*WHAT THE TASK ASKS*: Go from the first line below to the one with "end m (c_rx c) (c_recvd c ++ [f]) c)." and print each line exactly.
-- Opening Marker --
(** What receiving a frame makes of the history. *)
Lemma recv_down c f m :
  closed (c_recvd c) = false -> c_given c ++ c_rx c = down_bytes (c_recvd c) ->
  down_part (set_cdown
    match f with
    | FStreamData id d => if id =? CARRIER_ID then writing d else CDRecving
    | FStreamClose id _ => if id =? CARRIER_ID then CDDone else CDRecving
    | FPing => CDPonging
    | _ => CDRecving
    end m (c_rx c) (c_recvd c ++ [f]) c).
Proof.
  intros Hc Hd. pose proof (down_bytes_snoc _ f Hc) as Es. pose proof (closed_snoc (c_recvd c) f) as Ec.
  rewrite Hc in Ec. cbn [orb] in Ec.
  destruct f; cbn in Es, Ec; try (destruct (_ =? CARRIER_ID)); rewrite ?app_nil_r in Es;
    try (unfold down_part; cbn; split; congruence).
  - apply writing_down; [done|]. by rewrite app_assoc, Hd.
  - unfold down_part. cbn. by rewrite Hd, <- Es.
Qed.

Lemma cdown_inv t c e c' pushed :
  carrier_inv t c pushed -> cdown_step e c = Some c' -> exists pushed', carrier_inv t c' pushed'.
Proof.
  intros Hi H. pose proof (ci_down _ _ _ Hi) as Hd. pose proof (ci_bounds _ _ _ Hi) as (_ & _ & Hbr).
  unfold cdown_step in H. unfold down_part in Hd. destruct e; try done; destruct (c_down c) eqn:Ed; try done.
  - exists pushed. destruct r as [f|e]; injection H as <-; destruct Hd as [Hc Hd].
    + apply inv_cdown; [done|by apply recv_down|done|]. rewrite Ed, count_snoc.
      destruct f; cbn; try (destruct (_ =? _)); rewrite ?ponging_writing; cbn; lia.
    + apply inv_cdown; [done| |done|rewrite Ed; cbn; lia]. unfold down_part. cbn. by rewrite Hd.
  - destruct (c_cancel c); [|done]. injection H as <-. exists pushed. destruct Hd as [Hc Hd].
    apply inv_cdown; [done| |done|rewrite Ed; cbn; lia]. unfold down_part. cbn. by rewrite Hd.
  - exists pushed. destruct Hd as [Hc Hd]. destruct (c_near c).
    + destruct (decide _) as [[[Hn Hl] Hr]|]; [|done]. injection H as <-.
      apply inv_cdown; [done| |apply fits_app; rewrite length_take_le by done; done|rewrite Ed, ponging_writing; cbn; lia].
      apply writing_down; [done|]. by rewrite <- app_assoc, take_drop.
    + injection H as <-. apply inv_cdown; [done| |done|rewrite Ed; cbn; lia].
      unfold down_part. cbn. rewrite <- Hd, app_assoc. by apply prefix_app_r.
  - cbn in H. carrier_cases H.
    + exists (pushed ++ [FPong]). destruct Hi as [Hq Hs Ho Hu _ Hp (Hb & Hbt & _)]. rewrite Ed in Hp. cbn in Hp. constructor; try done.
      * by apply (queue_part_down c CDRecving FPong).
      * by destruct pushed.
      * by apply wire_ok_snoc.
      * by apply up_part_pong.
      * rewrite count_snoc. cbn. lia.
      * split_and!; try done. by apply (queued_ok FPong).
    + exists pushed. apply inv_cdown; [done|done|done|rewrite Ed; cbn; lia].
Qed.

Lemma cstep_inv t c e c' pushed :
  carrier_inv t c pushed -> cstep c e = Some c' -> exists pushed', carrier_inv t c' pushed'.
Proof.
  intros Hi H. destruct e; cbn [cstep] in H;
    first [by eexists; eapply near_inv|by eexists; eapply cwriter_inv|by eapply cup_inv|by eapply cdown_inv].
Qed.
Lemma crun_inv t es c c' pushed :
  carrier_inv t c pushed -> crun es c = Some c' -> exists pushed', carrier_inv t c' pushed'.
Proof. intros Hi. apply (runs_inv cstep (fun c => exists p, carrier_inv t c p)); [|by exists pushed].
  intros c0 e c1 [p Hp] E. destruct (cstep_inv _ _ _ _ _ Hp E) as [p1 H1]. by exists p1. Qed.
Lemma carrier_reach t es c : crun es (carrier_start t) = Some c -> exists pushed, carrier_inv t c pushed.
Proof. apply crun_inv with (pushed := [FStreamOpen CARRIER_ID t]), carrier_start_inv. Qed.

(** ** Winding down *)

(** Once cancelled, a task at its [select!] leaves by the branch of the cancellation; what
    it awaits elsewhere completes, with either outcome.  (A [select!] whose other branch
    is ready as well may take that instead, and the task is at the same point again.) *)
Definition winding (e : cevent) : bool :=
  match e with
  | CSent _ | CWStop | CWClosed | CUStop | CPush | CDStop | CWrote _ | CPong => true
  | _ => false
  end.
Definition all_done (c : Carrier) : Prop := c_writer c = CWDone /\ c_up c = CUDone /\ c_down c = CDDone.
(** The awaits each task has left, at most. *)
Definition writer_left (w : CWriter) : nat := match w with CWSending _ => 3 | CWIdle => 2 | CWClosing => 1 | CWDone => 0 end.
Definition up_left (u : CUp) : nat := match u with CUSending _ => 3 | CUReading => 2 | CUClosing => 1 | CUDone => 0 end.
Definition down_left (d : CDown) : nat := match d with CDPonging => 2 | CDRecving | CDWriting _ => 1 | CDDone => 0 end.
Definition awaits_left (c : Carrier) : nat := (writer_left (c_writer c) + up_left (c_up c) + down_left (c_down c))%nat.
-- Closing Marker --
*OUTPUT FOR THIS EXERCISE*:
(** What receiving a frame makes of the history. *)
Lemma recv_down c f m :
  closed (c_recvd c) = false -> c_given c ++ c_rx c = down_bytes (c_recvd c) ->
  down_part (set_cdown
    match f with
    | FStreamData id d => if id =? CARRIER_ID then writing d else CDRecving
    | FStreamClose id _ => if id =? CARRIER_ID then CDDone else CDRecving
    | FPing => CDPonging
    | _ => CDRecving
    end m (c_rx c) (c_recvd c ++ [f]) c).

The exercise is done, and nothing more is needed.